Dernière grande étape de la carrière des ZAZ la trilogie Naked Gun, marque le couronnement et en même temps le début d’une pente descendante pour le trio. Malgré la diffusion sacrifiée des 6 épisodes de Police Squad, le personnage du Lt Frank Drebin est resté dans l’esprit des ZAZ. C’est en 1988 qu’ils vont ressusciter la série au cinéma faisant de Nielsen une star de la comédie, bien qu’en ayant légèrement modifié le caractère de Drebin. Du flic toujours droit dans ses chaussures mais qui a une vague idée qu’il se passe quelque chose autour de lui, Drebin passe plus du côté de l’inspecteur gaffeur malgré lui, mais restant bien entendu vaguement au courant de ce qui se passe dans son entourage direct.

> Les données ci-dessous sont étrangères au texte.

(** A document whose name holds a tabulation. *)
Definition tabbedDocument : Document :=
  {| docName := "Quality" ++ String "009"%char "Manual";
     docNumber := docNumber sampleDocument;
     issueNo := issueNo sampleDocument;
     revisionNo := revisionNo sampleDocument;
     dateOfIssue := dateOfIssue sampleDocument;
     reviewDueDate := reviewDueDate sampleDocument;
     status := status sampleDocument;
     reasonForRevision := reasonForRevision sampleDocument;
     headerInfo := headerInfo sampleDocument;
     footerInfo := footerInfo sampleDocument;
     content := content sampleDocument;
     departmentNames := departmentNames sampleDocument;
     preparerName := preparerName sampleDocument;
     creatorData := creatorData sampleDocument;
     approverName := approverName sampleDocument;
     approverData := approverData sampleDocument;
     issuerName := issuerName sampleDocument;
     issuerData := issuerData sampleDocument |}.

(** A text that pdf-lib can draw in the standard font. *)
Definition drawable (env : Env) (text : string) : bool :=
  is_ok (page_drawText env text).

(** The number that a string of decimal digits writes. *)
Fixpoint digits_value_from (acc : Z) (s : string) : Z :=
  match s with
  | EmptyString => acc
  | String c s' => digits_value_from (10 * acc + (Z.of_nat (nat_of_ascii c) - 48)) s'
  end.

Definition digits_value (s : string) : Z := digits_value_from 0 s.

(** A document whose revision number is not set. *)
Definition unrevisedDocument : Document :=
  {| docName := docName sampleDocument;
     docNumber := docNumber sampleDocument;
     issueNo := issueNo sampleDocument;
     revisionNo := None;
     dateOfIssue := dateOfIssue sampleDocument;
     reviewDueDate := reviewDueDate sampleDocument;
     status := status sampleDocument;
     reasonForRevision := reasonForRevision sampleDocument;
     headerInfo := headerInfo sampleDocument;
     footerInfo := footerInfo sampleDocument;
     content := content sampleDocument;
     departmentNames := departmentNames sampleDocument;
     preparerName := preparerName sampleDocument;
     creatorData := creatorData sampleDocument;
     approverName := approverName sampleDocument;
     approverData := approverData sampleDocument;
     issuerName := issuerName sampleDocument;
     issuerData := issuerData sampleDocument |}.

(** * Properties *)

(** ** Strings *)

(** The capitals of the sample environments: [Cafe] with an acute accent
    becomes [CAFE] with the capital accented letter, and the sharp s becomes
    [SS], which makes the text one code unit longer. *)
Lemma upperCaseLatin1_samples :
  upperCaseLatin1 "approved" = "APPROVED"
  /\ upperCaseLatin1 ("Caf" ++ String "233"%char "") = "CAF" ++ String "201"%char ""
  /\ upperCaseLatin1 ("Stra" ++ String "223"%char "e") = "STRASSE"
  /\ upperCaseLatin1 (String "247"%char "") = String "247"%char "".
Proof. repeat split. Qed.

Lemma append_nil_r (s : string) : s ++ "" = s.
Proof. induction s; simpl; congruence. Qed.

Lemma append_assoc (a b c : string) : (a ++ b) ++ c = a ++ b ++ c.
Proof. induction a; simpl; congruence. Qed.

Lemma length_append (a b : string) :
  String.length (a ++ b) = (String.length a + String.length b)%nat.
Proof. induction a; simpl; congruence. Qed.

Lemma substring_0_append (s b : string) : substring 0 (String.length s) (s ++ b) = s.
Proof.
  induction s as [|c s IH]; simpl.
  - destruct b; reflexivity.
  - now rewrite IH.
Qed.

Lemma substring_skip_append (a t : string) (n : nat) :
  substring (String.length a) n (a ++ t) = substring 0 n t.
Proof. induction a; simpl; auto. Qed.

(** A text includes each of its infixes. *)
Lemma includes_infix (s a b : string) : includes s (a ++ s ++ b) = true.
Proof.
  unfold includes.
  destruct (index 0 s (a ++ s ++ b)) eqn:E; [reflexivity|].
  destruct s as [|c s].
  - apply index_correct4 in E. inversion E.
  - exfalso.
    apply (index_correct3 _ (String.length a) _ _ E); [discriminate | apply Nat.le_0_l |].
    rewrite substring_skip_append. apply substring_0_append.
Qed.

Lemma includes_sound (s t : string) :
  includes s t = true -> exists a b, t = a ++ s ++ b.
Proof.
  unfold includes. destruct (index 0 s t) as [m|] eqn:E; [intros _ | discriminate].
  pose proof (index_correct1 _ _ _ _ E) as H.
  clear E. revert m H. induction t as [|c t IH]; intros m H.
  - assert (s = "") as -> by (destruct m, s; simpl in H; congruence).
    exists "", "". reflexivity.
  - destruct m as [|m].
    + clear IH. exists "". simpl.
      revert s H. generalize (String c t) as u. clear.
      intros u s. revert u. induction s as [|d s IHs]; intros u H.
      * exists u. reflexivity.
      * destruct u as [|e u]; simpl in H; [discriminate|].
        injection H as -> H. destruct (IHs u H) as [b Hb].
        exists b. simpl. congruence.
    + simpl in H. destruct (IH m H) as (a & b & ->).
      exists (String c a), b. reflexivity.
Qed.

Lemma includes_append_r (s a t : string) :
  includes s t = true -> includes s (a ++ t) = true.
Proof.
  intros H. apply includes_sound in H. destruct H as (p & q & ->).
  rewrite <- append_assoc. apply includes_infix.
Qed.

Lemma includes_append_l (s t b : string) :
  includes s t = true -> includes s (t ++ b) = true.
Proof.
  intros H. apply includes_sound in H. destruct H as (p & q & ->).
  rewrite !append_assoc. apply includes_infix.
Qed.

Lemma includes_prefix (s b : string) : includes s (s ++ b) = true.
Proof. apply (includes_infix s "" b). Qed.

Lemma includes_refl (s : string) : includes s s = true.
Proof. rewrite <- (append_nil_r s) at 2. apply includes_prefix. Qed.

Lemma length_substring0 (n : nat) (s : string) :
  (String.length (substring0 n s) <= n)%nat.
Proof.
  unfold substring0. revert s. induction n as [|n IH]; intros [|c s]; simpl; auto.
  - apply Nat.le_0_l.
  - apply le_n_S, IH.
Qed.

Lemma substring0_short (n : nat) (s : string) :
  (String.length s <= n)%nat -> substring0 n s = s.
Proof.
  unfold substring0. revert s. induction n as [|n IH]; intros [|c s] H; simpl in *; auto.
  - inversion H.
  - f_equal. apply IH. now apply le_S_n.
Qed.

Lemma length_replace_non_printable (s : string) :
  String.length (replace_non_printable s) = String.length s.
Proof. induction s; simpl; congruence. Qed.

Lemma replace_non_printable_printable (s : string) :
  string_forallb is_printable_ascii (replace_non_printable s) = true.
Proof.
  induction s as [|c s IH]; simpl; [reflexivity|].
  rewrite IH, andb_true_r.
  destruct (is_printable_ascii c) eqn:E; [exact E | reflexivity].
Qed.

Lemma prefix_of_refl (s : string) : prefix_of s s.
Proof. exists "". now rewrite append_nil_r. Qed.

Lemma prefix_of_base (s q : string) : prefix_of s (s ++ q).
Proof. now exists q. Qed.

Lemma prefix_of_step (a s t : string) : prefix_of s t -> prefix_of (a ++ s) (a ++ t).
Proof. intros [q ->]. exists q. now rewrite append_assoc. Qed.

Lemma includes_of_prefix (s t : string) : prefix_of s t -> includes s t = true.
Proof. intros [q ->]. apply includes_prefix. Qed.

(** The infix may start inside the literal [lit], at its suffix [m]. *)
Lemma includes_from_suffix (p m lit s t : string) :
  lit = p ++ m -> prefix_of s t -> includes (m ++ s) (lit ++ t) = true.
Proof.
  intros -> [q ->]. rewrite append_assoc. apply includes_append_r.
  rewrite <- append_assoc. apply includes_prefix.
Qed.

Lemma includes_in_literal (s lit t : string) :
  includes s lit = true -> includes s (lit ++ t) = true.
Proof. apply includes_append_l. Qed.

Ltac prefix_chain :=
  first [ apply prefix_of_refl | apply prefix_of_base
        | apply prefix_of_step; prefix_chain ].

(** Finds an infix in a text that is a chain of [++]. *)
Ltac find_infix :=
  first
    [ apply includes_of_prefix; prefix_chain
    | match goal with
      | |- includes (String ?c ?m' ++ _) (String ?d ?lit' ++ _) = true =>
          let m := constr:(String c m') in
          let lit := constr:(String d lit') in
          let p := eval vm_compute in
                     (substring0 (String.length lit - String.length m) lit) in
          apply (includes_from_suffix p m lit); [ vm_compute; reflexivity | prefix_chain ]
      end
    | match goal with
      | |- includes (String _ _) (String _ _ ++ _) = true =>
          apply includes_in_literal; vm_compute; reflexivity
      end
    | apply includes_append_r; find_infix
    | apply includes_append_l; find_infix ].


(** ** [path.join] *)

Lemma split_nonempty (c : ascii) (s : string) : split c s <> [].
Proof.
  induction s as [|a s IH]; simpl; [discriminate|].
  destruct (Ascii.eqb a c); [discriminate|].
  destruct (split c s); [contradiction | discriminate].
Qed.

Lemma split_append (c : ascii) (a b : string) :
  split c (a ++ String c b) = (split c a ++ split c b)%list.
Proof.
  induction a as [|x a IH]; simpl.
  - now rewrite Ascii.eqb_refl.
  - destruct (Ascii.eqb x c); rewrite IH; [reflexivity|].
    pose proof (split_nonempty c a) as Hne.
    destruct (split c a); [contradiction | reflexivity].
Qed.

Lemma split_no_slash (s : string) : no_slash s = true -> split "/" s = [s].
Proof.
  induction s as [|a s IH]; simpl; [reflexivity|].
  intros H. apply andb_true_iff in H. destruct H as [Ha Hs].
  apply negb_true_iff in Ha. rewrite Ha, (IH Hs). reflexivity.
Qed.

Lemma no_slash_append (a b : string) :
  no_slash (a ++ b) = no_slash a && no_slash b.
Proof.
  unfold no_slash. induction a as [|x a IH]; simpl; [reflexivity|].
  now rewrite IH, andb_assoc.
Qed.

Lemma split_join (segs : list string) :
  segs <> [] -> Forall (fun seg => no_slash seg = true) segs ->
  split "/" (join "/" segs) = segs.
Proof.
  induction segs as [|x [|y r] IH]; intros Hne H; [contradiction | |].
  - simpl. apply split_no_slash. now inversion H.
  - change (join "/" (x :: y :: r)) with (x ++ String "/" (join "/" (y :: r))).
    inversion H as [|? ? Hx Hr]; subst.
    rewrite split_append, (split_no_slash x Hx), IH; [reflexivity | discriminate | exact Hr].
Qed.

Lemma join_snoc (segs : list string) (x : string) :
  segs <> [] -> join "/" (segs ++ [x]) = join "/" segs ++ "/" ++ x.
Proof.
  induction segs as [|a [|b r] IH]; intros Hne; [contradiction | reflexivity |].
  change (join "/" ((a :: b :: r) ++ [x])) with (a ++ "/" ++ join "/" ((b :: r) ++ [x])).
  rewrite IH by discriminate.
  change (join "/" (a :: b :: r)) with (a ++ "/" ++ join "/" (b :: r)).
  now rewrite !append_assoc.
Qed.

Lemma normalizeSegments_app (a : bool) (xs ys acc : list string) :
  normalizeSegments a acc (xs ++ ys)
  = normalizeSegments a (rev (normalizeSegments a acc xs)) ys.
Proof.
  revert acc. induction xs as [|x xs IH]; intros acc; simpl.
  - now rewrite rev_involutive.
  - destruct (String.eqb x "" || String.eqb x "."); [apply IH|].
    destruct (String.eqb x ".."); [|apply IH].
    destruct acc as [|top acc]; [apply IH|].
    destruct (String.eqb top ".."); apply IH.
Qed.

Lemma plain_segment_inv (seg : string) :
  plain_segment seg = true ->
  no_slash seg = true /\ String.eqb seg "" = false /\ String.eqb seg "." = false
  /\ String.eqb seg ".." = false.
Proof.
  unfold plain_segment. rewrite !andb_true_iff, !negb_true_iff. tauto.
Qed.

Lemma normalizeSegments_plain (a : bool) (segs acc : list string) :
  Forall (fun seg => plain_segment seg = true) segs ->
  normalizeSegments a acc segs = (rev acc ++ segs)%list.
Proof.
  intros H. revert acc. induction H as [|x segs Hx _ IH]; intros acc; simpl.
  - now rewrite app_nil_r.
  - apply plain_segment_inv in Hx. destruct Hx as (_ & E1 & E2 & E3).
    rewrite E1, E2, E3. simpl. rewrite IH. simpl. now rewrite <- app_assoc.
Qed.

Lemma split_segments_no_slash (s : string) :
  Forall (fun seg => no_slash seg = true) (split "/" s).
Proof.
  induction s as [|a s IH]; simpl; [repeat constructor|].
  destruct (Ascii.eqb a "/") eqn:E; [constructor; [reflexivity | exact IH]|].
  destruct (split "/" s) as [|seg rest].
  - constructor; [|constructor]. unfold no_slash. simpl. now rewrite E.
  - inversion IH; subst. constructor; [|assumption].
    unfold no_slash in *. simpl. now rewrite E.
Qed.
(** * Beacon: commercial-register synchronisation core

    A shallow embedding of the parts of the repository that the
    specification talks about:

    - [app/enrichment.py]: [fetch_registry_data], [map_registry_data] and
      the enrichment cache ([is_cache_valid], [get_cached_enrichment],
      [cache_enrichment], [cleanup_old_cache]);
    - [app/cache.py]: [CacheService] and its in-memory fallback tier;
    - [app/workers/daily_sync.py]: the deed parser
      ([parse_company_changes], [_extract_company_data],
      [_extract_subdeed_data]), the merge path ([_update_single_company],
      [update_database]) and the per-date runs;
    - [app/services.py]: [CompanyService] and [SyncService].

    Python values decoded from JSON are embedded as the inductive type
    [pyval]; a Python exception is a value of [exn] carried by the result
    type [res]; code that mutates an object threads that object explicitly.
    A coroutine is embedded as the function it computes: [await] is
    transparent. *)

From Stdlib Require Import ZArith Ascii String List Bool Lia.
From stdpp Require Import gmap strings list fin_maps pretty.

Local Open Scope string_scope.
Local Open Scope Z_scope.

(** ** Python values, exceptions and results *)

Module Py.

(** The values [json.loads] produces (numbers are kept as integers). *)
#[local] Set Warnings "-register-all".
Inductive pyval : Type :=
  | PNone
  | PBool (b : bool)
  | PInt (n : Z)
  | PStr (s : string)
  | PList (xs : list pyval)
  | PDict (kvs : list (string * pyval)).

(** The exception classes the modelled code can meet.  The last block is
    SQLAlchemy's: every one of them derives from [SQLAlchemyError]. *)
Inductive exn : Type :=
  | TypeError | KeyError | IndexError | AttributeError | ValueError
  | JSONDecodeError
  | TimeoutException | ConnectError
  | RedisError
  | CompanyNotFound | DatabaseError | DuplicateCompanyError
  | MultipleResultsFound | CompileError | IntegrityError | OperationalError.

Definition is_SQLAlchemyError (e : exn) : bool :=
  match e with
  | MultipleResultsFound | CompileError | IntegrityError | OperationalError => true
  | _ => false
  end.

Inductive res (A : Type) : Type :=
  | Ok (a : A)
  | Raise (e : exn).
Arguments Ok {A} a.
Arguments Raise {A} e.

Definition res_bind {A B} (r : res A) (k : A -> res B) : res B :=
  match r with
  | Ok a => k a
  | Raise e => Raise e
  end.

Definition is_Ok {A} (r : res A) : bool :=
  match r with Ok _ => true | Raise _ => false end.

(** [bool(x)] *)
Definition truthy (x : pyval) : bool :=
  match x with
  | PNone => false
  | PBool b => b
  | PInt n => negb (n =? 0)
  | PStr s => negb (String.eqb s "")
  | PList xs => match xs with [] => false | _ => true end
  | PDict kvs => match kvs with [] => false | _ => true end
  end.

Definition isinstance_dict (x : pyval) : bool :=
  match x with PDict _ => true | _ => false end.

Definition isinstance_list (x : pyval) : bool :=
  match x with PList _ => true | _ => false end.

(** A JSON object keeps its keys in document order; a lookup finds the
    entry of the key. *)
Fixpoint dict_lookup (k : string) (kvs : list (string * pyval)) : option pyval :=
  match kvs with
  | [] => None
  | (k', v) :: rest => if String.eqb k k' then Some v else dict_lookup k rest
  end.

Definition is_str (k : string) (x : pyval) : bool :=
  match x with PStr s => String.eqb s k | _ => false end.

Fixpoint is_substring (k s : string) : bool :=
  String.prefix k s ||
  match s with
  | EmptyString => false
  | String _ s' => is_substring k s'
  end.

(** [k in x] for a string [k] *)
Definition contains (k : string) (x : pyval) : res bool :=
  match x with
  | PDict kvs => Ok (match dict_lookup k kvs with Some _ => true | None => false end)
  | PList xs => Ok (existsb (is_str k) xs)
  | PStr s => Ok (is_substring k s)
  | PNone | PBool _ | PInt _ => Raise TypeError
  end.

(** [x[k]] for a string [k] *)
Definition getitem (x : pyval) (k : string) : res pyval :=
  match x with
  | PDict kvs => match dict_lookup k kvs with Some v => Ok v | None => Raise KeyError end
  | _ => Raise TypeError
  end.

(** [x.get(k)] *)
Definition get (x : pyval) (k : string) : res pyval :=
  match x with
  | PDict kvs => Ok (default PNone (dict_lookup k kvs))
  | _ => Raise AttributeError
  end.

Fixpoint chars (s : string) : list pyval :=
  match s with
  | EmptyString => []
  | String c s' => PStr (String c EmptyString) :: chars s'
  end.

(** The items a [for] loop over [x] visits. *)
Definition iter (x : pyval) : res (list pyval) :=
  match x with
  | PList xs => Ok xs
  | PDict kvs => Ok (map (fun kv => PStr (fst kv)) kvs)
  | PStr s => Ok (chars s)
  | PNone | PBool _ | PInt _ => Raise TypeError
  end.

(** [x[0]] *)
Definition index0 (x : pyval) : res pyval :=
  match x with
  | PList (v :: _) => Ok v
  | PList [] => Raise IndexError
  | PStr (String c _) => Ok (PStr (String c EmptyString))
  | PStr EmptyString => Raise IndexError
  | PDict _ => Raise KeyError
  | PNone | PBool _ | PInt _ => Raise TypeError
  end.

(** Whitespace as [str.strip] sees it, within ASCII. *)
Definition is_space (c : ascii) : bool :=
  let n := nat_of_ascii c in
  ((9 <=? n)%nat && (n <=? 13)%nat) || ((28 <=? n)%nat && (n <=? 32)%nat).

Fixpoint lstrip_chars (cs : list ascii) : list ascii :=
  match cs with
  | c :: cs' => if is_space c then lstrip_chars cs' else cs
  | [] => []
  end.

Definition strip_string (s : string) : string :=
  string_of_list_ascii
    (rev (lstrip_chars (rev (lstrip_chars (list_ascii_of_string s))))).

(** [x.strip()] *)
Definition strip (x : pyval) : res pyval :=
  match x with
  | PStr s => Ok (PStr (strip_string s))
  | _ => Raise AttributeError
  end.

(** [sep.join(parts)] *)
Fixpoint join (sep : string) (parts : list pyval) : res string :=
  match parts with
  | [] => Ok ""
  | [PStr s] => Ok s
  | PStr s :: rest => res_bind (join sep rest) (fun r => Ok (s +:+ sep +:+ r))
  | _ :: _ => Raise TypeError
  end.

End Py.
Import Py.

(** ** Registry client for single entities ([app/enrichment.py]) *)

Module Enrichment.

(** What [client.get(url)] does: it raises, or it returns a response with
    a status code whose [.json()] decodes the body or raises. *)
Inductive http_outcome : Type :=
  | Response (status_code : Z) (json : res pyval)
  | HttpRaise (e : exn).

Definition REGISTRY_API_URL : string :=
  "https://portal.registryagency.bg/CR/api/Deeds".

(** The body of the [try] block of [fetch_registry_data]. *)
Definition fetch_registry_data_try (client_get : string -> http_outcome) (uid : string)
  : res pyval :=
  match client_get (REGISTRY_API_URL +:+ "/" +:+ uid) with
  | HttpRaise e => Raise e
  | Response status_code json =>
      if status_code =? 200 then json
      else if status_code =? 404 then Ok PNone
      else Ok PNone
  end.

Definition fetch_registry_data (client_get : string -> http_outcome) (uid : string)
  : res pyval :=
  match fetch_registry_data_try client_get uid with
  | Ok v => Ok v
  | Raise TimeoutException => Ok PNone
  | Raise _ => Ok PNone
  end.

End Enrichment.

(** ** Two-tier cache ([app/cache.py]) *)

Module Cache.

(** The primary tier, seen from one call of [CacheService]: what each
    method of the Redis client does when awaited, a value or an
    exception. *)
Record redis : Type := {
  redis_get : string -> res (option string);
  redis_setex : string -> Z -> string -> res unit;
  redis_delete : string -> res Z;
  redis_exists : string -> res Z;
  redis_incr : string -> Z -> res Z;
  redis_expire : string -> Z -> res Z;
  redis_ping : res bool
}.
(** [tuple_types] after the first [if] of [_handle_tuple]. *)
Definition expand_tuple_types (tuple_types : list ty) (n : nat)
  : list ty :=
  match tuple_types with
  | [element_type; second] =>
      if ty_eqb second T_Ellipsis then repeat element_type n
      else tuple_types
  | _ => tuple_types
  end.

Definition _handle_tuple (attribute : Attribute) (container : value)
  (expected_type : ty) : outcome :=
  match get_args expected_type with
  | inl e => Raise e []
  | inr tuple_types =>
      match len container, iter container with
      | inr n, inr elements =>
          let tuple_types := expand_tuple_types tuple_types n in
          if negb (Nat.eqb n (List.length tuple_types)) then
            Raise (TupleError container (type attribute) tuple_types) []
          else
            for_each
              (fun pair : value * ty =>
                 let (element, expected_type) := pair in
                 recording container
                   (rec attribute element (Some expected_type)))
              (combine elements tuple_types)
      | inl e, _ | _, inl e => Raise e []
      end
  end.

(** The [for] loop of [_handle_union_like] and the [raise] after it. *)
Fixpoint try_alternatives (attribute : Attribute) (v : value)
  (union_like_type : ty) (expected_types : list ty) : outcome :=
  match expected_types with
  | [] => Raise (UnionLikeError v (name attribute) union_like_type) []
  | expected_type :: rest =>
      match rec attribute v (Some expected_type) with
      | Raise e containers =>
          if is_ValueError e
          then try_alternatives attribute v union_like_type rest
          else Raise e containers
      | r => r
      end
  end.

Definition is_None (v : value) : bool :=
  match v with VNone => true | _ => false end.

Definition is_NoneType (elem : ty) : bool :=
  match elem with T_class c_NoneType => true | _ => false end.

Definition _handle_union_like (attribute : Attribute) (v : value)
  (union_like_type : ty) (expected_types : list ty) : outcome :=
  let union_like_has_none_type := existsb is_NoneType expected_types in
  if is_None v && union_like_has_none_type then Return
  else try_alternatives attribute v union_like_type expected_types.

Definition is_str_or_ForwardRef (base_type : ty) : bool :=
  match base_type with
  | T_str _ | T_ForwardRef _ => true
  | _ => false
  end.

(** The body of [_validate_elements]. *)
Definition _validate_elements_body (attribute : Attribute) (v : value)
  (expected_type : option ty) : outcome :=
  match expected_type with
  | None => Return
  | Some expected_type =>
      let base_type := _get_base_type expected_type in
      if ty_eqb base_type T_Any then Return
      else if is_str_or_ForwardRef base_type then
        Raise _StringAnnotationError []
      else if ty_eqb base_type T_Union then
        if is_typevar expected_type then
          match get_constraints expected_type with
          | inl e => Raise e []
          | inr constraints =>
              _handle_union_like attribute v expected_type constraints
          end
        else
          match get_args expected_type with
          | inl e => Raise e []
          | inr args => _handle_union_like attribute v expected_type args
          end
      else
        match isinstance v base_type with
        | None => Raise TypeError []
        | Some false => Raise (AttributeTypeError v attribute) []
        | Some true =>
            if member base_type SimilarTypes.List then
              _handle_set_or_list attribute v expected_type
            else if member base_type SimilarTypes.Dict then
              _handle_dict attribute v expected_type
            else if member base_type SimilarTypes.Tuple then
              _handle_tuple attribute v expected_type
            else if member base_type SimilarTypes.Callable then
              _handle_callable attribute v expected_type
            else Return
        end
  end.

End Handlers.

(** [_validate_elements], with a bound on the depth of the recursion. *)
Fixpoint _validate_elements (fuel : nat) (attribute : Attribute)
  (v : value) (expected_type : option ty) : outcome :=
  match fuel with
  | O => OutOfFuel
  | S fuel' =>
      _validate_elements_body (_validate_elements fuel') attribute v
        expected_type
  end.

End Validator.

(** How deep the validator recurses into a type hint: through the arguments
    of a subscripted generic and the constraints of a [TypeVar]. *)
Fixpoint nesting (t : ty) : nat :=
  match t with
  | T_generic _ args =>
      S (fold_right (fun a n => Nat.max (nesting a) n) 0 args)
  | T_TypeVar _ _ constraints =>
      S (fold_right (fun a n => Nat.max (nesting a) n) 0 constraints)
  | _ => 0
  end.

Definition children (t : ty) : list ty :=
  match t with
  | T_generic _ args => args
  | T_TypeVar _ _ constraints => constraints
  | _ => []
  end.

(** A call of [_validate_elements] from outside, with recursion depth to
    spare for the whole of [expected_type]. *)
Definition validate (H : Hierarchy) (attribute : Attribute) (v : value)
  (expected_type : option ty) : outcome :=
  _validate_elements H
    (S (match expected_type with Some t => nesting t | None => 0 end))
    attribute v expected_type.

(** The alternative [t] of a union fails on [v] with an error that the scan
    of [_handle_union_like] catches. *)
Definition skipped (H : Hierarchy)
  (rec : Attribute -> value -> option ty -> outcome) (a : Attribute)
  (v : value) (t : ty) : Prop :=
  exists e cs, rec a v (Some t) = Raise e cs /\ is_ValueError H e = true.

(* ================================================================== *)
(** ** The field-level entry point *)

(** The attribute objects of [type(instance)]: the one handed to the
    validator and the other fields of the class.  [resolve_types] assigns
    to the [type] of these very objects. *)
Record Owner : Type := {
  owner_attribute : Attribute;
  owner_others : list Attribute
}.

Fixpoint lookup (hints : list (string * ty)) (key : string) : option ty :=
  match hints with
  | [] => None
  | (k, t) :: hints' => if String.eqb k key then Some t else lookup hints' key
  end.

(** The body of the loop of [resolve_types]. *)
Definition resolve_field (hints : list (string * ty)) (field : Attribute)
  : Attribute :=
  match lookup hints (name field) with
  | Some t => {| name := name field; type := Some t |}
  | None => field
  end.

(** [resolve_types(cls)]; [get_type_hints] is what
    [typing.get_type_hints(cls, ...)] returns or raises. *)
Definition resolve_types (get_type_hints : exn + list (string * ty))
  (cls : Owner) : exn + Owner :=
  match get_type_hints with
  | inl e => inl e
  | inr hints =>
      inr {| owner_attribute := resolve_field hints (owner_attribute cls);
             owner_others := map (resolve_field hints) (owner_others cls) |}
  end.

(** What [_validator] calls, in order. *)
Inductive event : Type :=
| Validated (expected_type : option ty)
| Resolved.

(** How many times [resolve_types] was called. *)
Definition resolutions (trace : list event) : nat :=
  List.length
    (filter (fun ev => match ev with Resolved => true | _ => false end) trace).

(** How many times [_validate_elements] was called from [_validator]. *)
Definition validations (trace : list event) : nat :=
  List.length
    (filter (fun ev => match ev with Validated _ => true | _ => false end)
       trace).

La trilogie continue son exploitation de la cinéphilie de ses auteurs et des connaissances de son public: Drebin refaisant la scène de la confrontation entre Dirty Harry et le maire de San Francisco:  » Moi quand je vois trois types en toges entrain de poignarder un autre dans un parc, je tire! C’est ça ma politique! » « C’était une troupe de théâtre qui jouait Jules César! » Le gyrophare du générique dans sa course folle survole l’Etoile Noire de Star Wars… Le premier rendez vous entre Drebin et Jane Spencer (Priscilla Presley) devient un montage de bonheur sur fond de rock californien (où on sort de Platoon plié en deux de rire…) et la séquence de se terminer sur la fin du rendez vous avec un carton indiquant les crédits de la chanson « … « extrait de la BO du film » etc… Un fauteuil roulant incontrôlable passe par la fenêtre, puis devant la pleine lune comme le plan signature de ET. La bombe installée par le méchant du deuxième film et celle que Auric Goldfinger place à Fort Knox…

 

 

Avec la fin de cette trilogie, dont le dernier volet ne sera pas réalisé par le trio mais par Pat Proft: un compère, la formule ZAZ va faire des émules, on pense notament au dyptique Hot Shots! où l’on parodiait successivement Top Gun et Rambo. Mais avec le temps les copies vont se révéler de moins en moins séduisantes que les originaux. La faute à des films qui vont de plus en plus ne s’axer que sur la parodie, souvent balourde et sans imagination, des derniers succès du cinéma. La figure emblématique de ce mouvement restant la tristement connue série des « quelque chose » Movie initiée par les frères Wayans. Ironie ultime c’est à Jerry Zucker que l’on confiera la réalisation des 3ème et 4ème volet des Scary Movie et que Leslie Nielsen viendra y faire sa petite apparition. Ayant engendré une descendance dégénérée (Scary movie et compagnie…), Jerry Zucker trouva le succès avec une guimauve fantastique (Ghost) et un conte arthurien pour ménagères (Richard Gere en Lancelot…) et David condamné à se vendre sur des films qui n’ont plus rien à voir avec les modèles indétronables qu’ils avaient créés. Comparé à la nouvelle vague d’humoristes ciné ou télé US, entre l’humour ciselé mais conformiste d’un Apatow et le pseudo réalisme gonzo d’un Borat, l’humour typique des ZAZ semble avoir pris un coup de vieux ces dernières années mais ce n’est qu’une illusion. Il suffit de revoir l’un des films de cette période bénie pour toujours éclater de rire bien que l’on connaisse tout les gags par cœur et de s’exclamer entre deux crises: « Ah les cons!  »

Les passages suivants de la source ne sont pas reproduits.